» » Assaltante solto há 3 dias é preso na San Martin e PMs desabafam

Um homem de 44 anos foi preso na tarde de quinta-feira (26/08) por uma guarnição da 37ª CIPM, na Avenida San Martin, em Salvador.

Foto:Reprodução 

Conforme a fonte do Informe Baiano, o comandante da unidade da PM concedia entrevista a uma emissora de tevê sobre a intensificação do policiamento na região do IAPI quando recebeu a denúncia de um assalto em andamento, a menos de 200 metros do local da reportagem.

Imediatamente a guarnição deslocou e conseguiu interceptar o veículo que tinha acabado de ser roubado, na Avenida Conde de Porto Alegre. O motorista foi preso em flagrante e o comparsa dele conseguiu fugir por um beco que dá acesso ao ‘Brongo’, que fica no Pau Miúdo. Além do carro, foi apreendido um celular.

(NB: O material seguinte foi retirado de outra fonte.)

Lemma rebuild_segment p s todo st fin f : partly p (s :: todo) -> s ∉ todo -> segments p !! s = Some st ->
  rebuild_gaps s 0 (in_seg s) (free_extents p) = (Ok fin, f) -> exists st', fin = seg_bytes st' /\
  st' = (if fin <? seg_bytes st then MkSegment fin (occupied_bytes st) (trimming st) else st) /\
  let q := MkKind f (<[s := st']> (segments p)) (active_segment p) (if s =? active_segment p then seg_bytes st' else active_tail p) (last_segment p) in
  partly q todo /\ same_rest p q.
Proof.
  intros [Hidx Hal Htodo Hdone Htail] Hnew Hst E. assert (segment_of p s = st) as Es by (unfold segment_of; by rewrite Hst).
  destruct (Htodo s) as (Hfree & Hpos & Hend); [left|]. rewrite Es in Hpos, Hend.
  destruct (rebuild_gaps_spec s (in_seg s)) with (f := free_extents p) (offset := 0) as (fin' & f' & E' & Hidx' & Hal' & Hfin & Hfin4 & Hhi & Hhits); try done.
  { apply Forall_forall. intros e [He Hin]%list_elem_of_filter. rewrite Forall_forall in Hocc. destruct (Hocc e Hin) as (? & ? & _). done. }
  { eapply sorted_sublist; [apply sublist_filter|done]. }
  { apply Forall_forall. intros e [He Hin]%list_elem_of_filter. rewrite Forall_forall in Hocc. apply (Hocc e Hin). }
  rewrite E in E'. injection E' as <- <-. pose proof (Hhi _ Hpos Hend) as Hle.
  assert (fin <= kPackSegmentBytes) as Hcap.
  { apply Hhi; [by vm_compute|]. apply Forall_forall. intros e [He Hin]%list_elem_of_filter. rewrite Forall_forall in Hocc. apply (Hocc e Hin). }
  set (st' := if fin <? seg_bytes st then _ else _). assert (seg_bytes st' = fin /\ occupied_bytes st' = occupied_bytes st /\ trimming st' = trimming st) as (B1 & B2 & B3).
  { unfold st'. destruct (Z.ltb_spec fin (seg_bytes st)); cbn; [done|]. split; [lia|done]. }
  exists st'. split; [done|]. split; [done|]. set (q := MkKind _ _ _ _ _). cbn zeta.
  assert (forall t, segment_of q t = if decide (s = t) then st' else segment_of p t) as Hseg by (intros t; apply seg_at_insert).
  split; [constructor; cbn [q free_extents active_segment active_tail]; try done|].
  - intros t Ht. assert (s <> t) as Hne by (by intros ->). destruct (Htodo t) as (F1 & F2 & F3); [by right|]. rewrite Hseg, decide_False by done.
    split; [|done]. intros x. specialize (Hhits t x). rewrite F1, hits_in_other in Hhits by done. unfold span in Hhits.
    rewrite (proj2 (Z.eqb_neq t s)) in Hhits by done. cbn in Hhits. lia.
  - intros t Ht. rewrite Hseg. case_decide as D.
    + subst t. rewrite B1. split; [done|]. intros x. specialize (Hhits s x). rewrite Hfree, hits_in_seg in Hhits. unfold span in Hhits. rewrite Z.eqb_refl in Hhits. cbn [andb] in Hhits. lia.
    + destruct (Hdone t) as [G1 G2]; [by intros [->|?]%elem_of_cons|]. split; [done|]. intros x. specialize (Hhits t x). rewrite hits_in_other in Hhits by done.
      unfold span in Hhits. rewrite (proj2 (Z.eqb_neq t s)) in Hhits by done. cbn in Hhits. rewrite <- G2. lia.
  - intros Ha. rewrite Hseg. destruct (Z.eqb_spec s (active_segment p)) as [D|D]; [by rewrite decide_True|rewrite decide_False by done].
    apply Htail. by intros [<-|?]%elem_of_cons.
  - split_and!; [done|done|]. intros t. rewrite Hseg. split_and!; [case_decide as D; [subst t; by rewrite B2, Es|done]|case_decide as D; [subst t; by rewrite B3, Es|done]|].
    cbn [q segments]. rewrite lookup_insert_is_Some'. split; [intros [<-|?]; [by eexists|done]|by right].
Qed.

Lemma rebuild_segments_spec truncate segs : forall p storage, partly p segs.*1 -> NoDup segs.*1 -> Forall (fun sv => segments p !! fst sv = Some (snd sv)) segs ->
  match rebuild_segments truncate occ segs p storage with
  | Throw e => e = runtime_error /\ exists s, truncate s = false
  | Ok (q, storage') => partly q [] /\ same_rest p q /\
      storage' - kind_bytes (segments q) = storage - kind_bytes (segments p) + foldr (fun kv n => seg_bytes (snd kv) + n) 0 segs
  end.
Proof.
  induction segs as [|[s st] segs IH]; intros p storage Hp Hn Hsegs.
  { cbn [rebuild_segments foldr]. split; [done|]. split; [|lia]. split_and!; [done|done|]. done. }
  rewrite fmap_cons in Hp, Hn. cbn [fst] in Hp, Hn. apply NoDup_cons in Hn as [Hnew Hn]. apply Forall_cons in Hsegs as [Hst Hsegs]. cbn [fst snd] in Hst.
  cbn [rebuild_segments]. fold (in_seg s). destruct (rebuild_gaps s 0 (in_seg s) (free_extents p)) as [r f] eqn:E.
  assert (exists fin, r = Ok fin) as [fin ->].
  { destruct (pa_todo _ _ Hp s) as (Hfree & _ & _); [left|].
    destruct (rebuild_gaps_spec s (in_seg s)) with (f := free_extents p) (offset := 0) as (fin' & f' & E' & _); try apply Hp; try done.
    - apply Forall_forall. intros e [He Hin]%list_elem_of_filter. rewrite Forall_forall in Hocc. destruct (Hocc e Hin) as (? & ? & _). done.
    - eapply sorted_sublist; [apply sublist_filter|done].
    - apply Forall_forall. intros e [He Hin]%list_elem_of_filter. rewrite Forall_forall in Hocc. apply (Hocc e Hin).
    - rewrite E in E'. injection E' as -> _. by eexists. }
  destruct (rebuild_segment p s segs.*1 st fin f Hp Hnew Hst E) as (st' & Hfin & Est' & Hq & Hsame). cbn [mbind res_bind].
  destruct ((fin <? seg_bytes st) && negb (truncate s)) eqn:Htr; cbn [throw_if mbind res_bind].
  { apply andb_true_iff in Htr as [_ Htr]. split; [done|]. exists s. by destruct (truncate s). }
  rewrite <- Est'. set (q := MkKind _ _ _ _ _) in *.
  assert (Forall (fun sv => segments q !! fst sv = Some (snd sv)) segs) as Hsegs'.
  { rewrite Forall_forall in Hsegs |- *. intros [t v] Ht. cbn [fst snd q segments]. rewrite lookup_insert_ne; [by apply (Hsegs (t, v))|].
    intros ->. apply Hnew. by apply (list_elem_of_fmap_2 fst _ (t, v)). }
  specialize (IH q (storage + seg_bytes st') Hq Hn Hsegs'). destruct (rebuild_segments _ _ _ _ _) as [[q' storage']|]; [|done].
  destruct IH as (I1 & I2 & I3). split; [done|]. split.
  - destruct Hsame as (S1 & S2 & S3), I2 as (T1 & T2 & T3). split_and!; [congruence|congruence|]. intros t. destruct (S3 t) as (? & ? & ?), (T3 t) as (? & ? & ?).
    split_and!; [congruence|congruence|tauto].
  - rewrite I3. cbn [foldr snd q segments]. rewrite kind_bytes_insert. unfold seg_at. rewrite Hst. cbn. lia.
Qed.
End segments.

(** ** A kind *)
Lemma pairwise_sublist {A} (R : A -> A -> Prop) l k : Symmetric R -> l `sublist_of` k -> pairwise R k -> pairwise R l.
Proof.
  intros Hs Hsub. induction Hsub as [|x l k Hsub IH|x l k Hsub IH]; intros Hk; [done| |].
  - apply pairwise_cons in Hk as [Hx Hk]; [|done]. apply pairwise_cons; [done|]. split; [by eapply Forall_sublist|by apply IH].
  - apply pairwise_cons in Hk as [_ Hk]; [|done]. by apply IH.
Qed.

Lemma kept_sublist m entries : kept m entries `sublist_of` (entry_extent <$> entries).
Proof. unfold kept. apply fmap_sublist, sublist_filter. Qed.

Lemma foldr_max_bound l x : x ∈ l -> x <= foldr Z.max 0 l.
Proof. induction l as [|y l IH]; intros H; [by apply elem_of_nil in H|]. cbn. apply elem_of_cons in H as [->|H]; [lia|]. specialize (IH H). lia. Qed.

Lemma foldr_max_range l hi : 0 <= hi -> Forall (fun x => x <= hi) l -> 0 <= foldr Z.max 0 l <= hi.
Proof. intros Hhi. induction 1 as [|y l Hy _ IH]; cbn; lia. Qed.

Definition good_extent (e : Extent) : Prop := 0 < x_len e /\ page_aligned e /\ 0 <= x_off e /\ x_end e <= kPackSegmentBytes.

Definition file_segments (files : gmap Z Z) : gmap Z PackSegment := (fun bytes => MkSegment bytes 0 false) <$> files.

Lemma kept_inside files entries e : (forall s size, files !! s = Some size -> 0 <= s <= u32_max /\ 0 <= size) ->
  e ∈ kept (file_segments files) entries -> is_Some (file_segments files !! x_seg e) /\ x_end e <= seg_bytes (seg_at (file_segments files) (x_seg e)).
Proof.
  intros Hf (pe & -> & [Hin _]%list_elem_of_filter)%list_elem_of_fmap. unfold in_segment, seg_at, x_end in *. cbn [entry_extent x_seg x_off x_len].
  destruct (file_segments files !! e_segment pe) as [st|]; [|done]. guards. split; [by eexists|]. cbn. lia.
Qed.

(** What [rebuild_kind] reaches before the segments are walked. *)
Section rebuild.
Variables (files : gmap Z Z) (entries : list PackedMapEntry) (m : gmap Z PackSegment) (occ : list Extent).
Let m0 := file_segments files.
Let K := kept m0 entries.
Hypothesis Hfiles : forall s size, files !! s = Some size -> 0 <= s <= u32_max /\ 0 <= size.
Hypothesis Hgood : Forall good_extent K.
Hypothesis Hperm : occ ≡ₚ K.
Hypothesis Hm : forall s, seg_bytes (seg_at m s) = seg_bytes (seg_at m0 s) /\ (is_Some (m !! s) <-> is_Some (m0 !! s)) /\
  occupied_bytes (seg_at m s) = occupied_bytes (seg_at m0 s) + sum_len K s /\ trimming (seg_at m s) = trimming (seg_at m0 s).

Let last := foldr Z.max 0 (map_to_list files).*1.
Let p0 := MkKind (MkIndex [] []) m last 0 last.

Lemma files_nonneg s : 0 <= seg_bytes (seg_at m0 s).
Proof. unfold seg_at, m0, file_segments. rewrite lookup_fmap. destruct (files !! s) eqn:E; cbn; [|done]. by eapply Hfiles. Qed.

Lemma partly_start todo : (forall s, s ∈ todo <-> is_Some (m !! s)) -> partly occ p0 todo.
Proof.
  intros Hkeys. constructor; cbn [p0 free_extents offsets active_segment active_tail].
  - split_and!; constructor.
  - constructor.
  - intros s Hs. split; [done|]. change (segment_of p0 s) with (seg_at m s). destruct (Hm s) as (B1 & _). rewrite B1. split; [apply files_nonneg|].
    apply Forall_forall. intros e [<- He]%list_elem_of_filter. rewrite Hperm in He. by eapply kept_inside.
  - intros s Hs. rewrite Hkeys in Hs. change (segment_of p0 s) with (seg_at m s). destruct (Hm s) as (B1 & B2 & _).
    assert (m0 !! s = None) as E by (apply eq_None_not_Some; by rewrite <- B2). rewrite B1. unfold seg_at. rewrite E. cbn [default empty_segment seg_bytes].
    split; [done|]. intros x. rewrite hits_nil. assert (hits occ s x = 0) as ->.
    { pose proof (hits_nonneg occ s x). destruct (decide (hits occ s x = 0)) as [|Hne]; [done|]. destruct (hits_pos occ s x) as (e & He & Ie); [lia|].
      apply inside_true in Ie as [<- _]. rewrite Hperm in He. apply kept_inside in He as [[v Hv] _]; [|done]. unfold m0 in E. congruence. }
    destruct (Z.leb_spec 0 x), (Z.ltb_spec x 0); cbn; lia.
  - intros Hs. rewrite Hkeys in Hs. change (segment_of p0 last) with (seg_at m last). unfold seg_at. by destruct (m !! last); [destruct Hs|].
Qed.

Lemma last_range : 0 <= last <= u32_max /\ forall s, is_Some (m !! s) -> 0 <= s <= last.
Proof.
  split.
  - apply foldr_max_range; [by vm_compute|]. apply Forall_forall. intros s ([t size] & -> & Ht%elem_of_map_to_list)%list_elem_of_fmap. cbn. by eapply Hfiles.
  - intros s Hs. destruct (Hm s) as (_ & B2 & _). rewrite B2 in Hs. destruct Hs as [v Hv]. unfold m0, file_segments in Hv. rewrite lookup_fmap in Hv.
    apply fmap_Some in Hv as (size & Hsz & _). split; [destruct (Hfiles s size Hsz); lia|]. apply foldr_max_bound, list_elem_of_fmap. exists (s, size).
    split; [done|]. by apply elem_of_map_to_list.
Qed.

Ainda de acordo com a fonte do IB, o criminoso integra a facção Bonde do Ajeita (BDA) e deixou o presídio há três dias. Na quinta-feira (26/08), uma reportagem publicada pelo IB mostrou que um dos homens envolvidos na ocorrência que manteve de uma família refém no IAPI trocou tiros com a Rondesp BTS dias antes e foi preso. Porém, assim como o caso de ontem, foi liberado e voltou a cometer crime. A notícia deixou agentes de segurança revoltados. Porém, muitos já consideram a situação “comum, mas normal nunca”.

“A verdade é que estamos enxugando gelo. As leis são duras, mas há muitas brechas e os advogados se aproveitam. É preciso discutir isso porque está prejudicando todo o sistema de segurança pública. E quem está pagando o preço é a população”, desabafou um oficial da PM em mensagem privada ao IB no WhatsApp.

“Vocês da imprensa precisam colocar esse assunto em debate. A gente prende criminosos todos os dias e em menos de 24 horas são soltos. Isso é absurdo! Eu já vi traficante flagrado com mais de 10 quilos de drogas ser solto no dia seguinte. Tem alguma coisa errada, aí”, disse um soldado lotado em uma companhia da região metropolitana de Salvador.

“Não é fácil para nós, operadores da Segurança Pública, convivermos com essa realidade. Vida que segue”, afirmou outro um policial.

“É simplesmente desanimador e não vejo solução em curto prazo. Os Poderes Públicos precisam dialogar sobre isso. Será que só a polícia que enxerga isso? Não é possível”, acrescentou um sargento lotado em uma das unidades da Rondesp.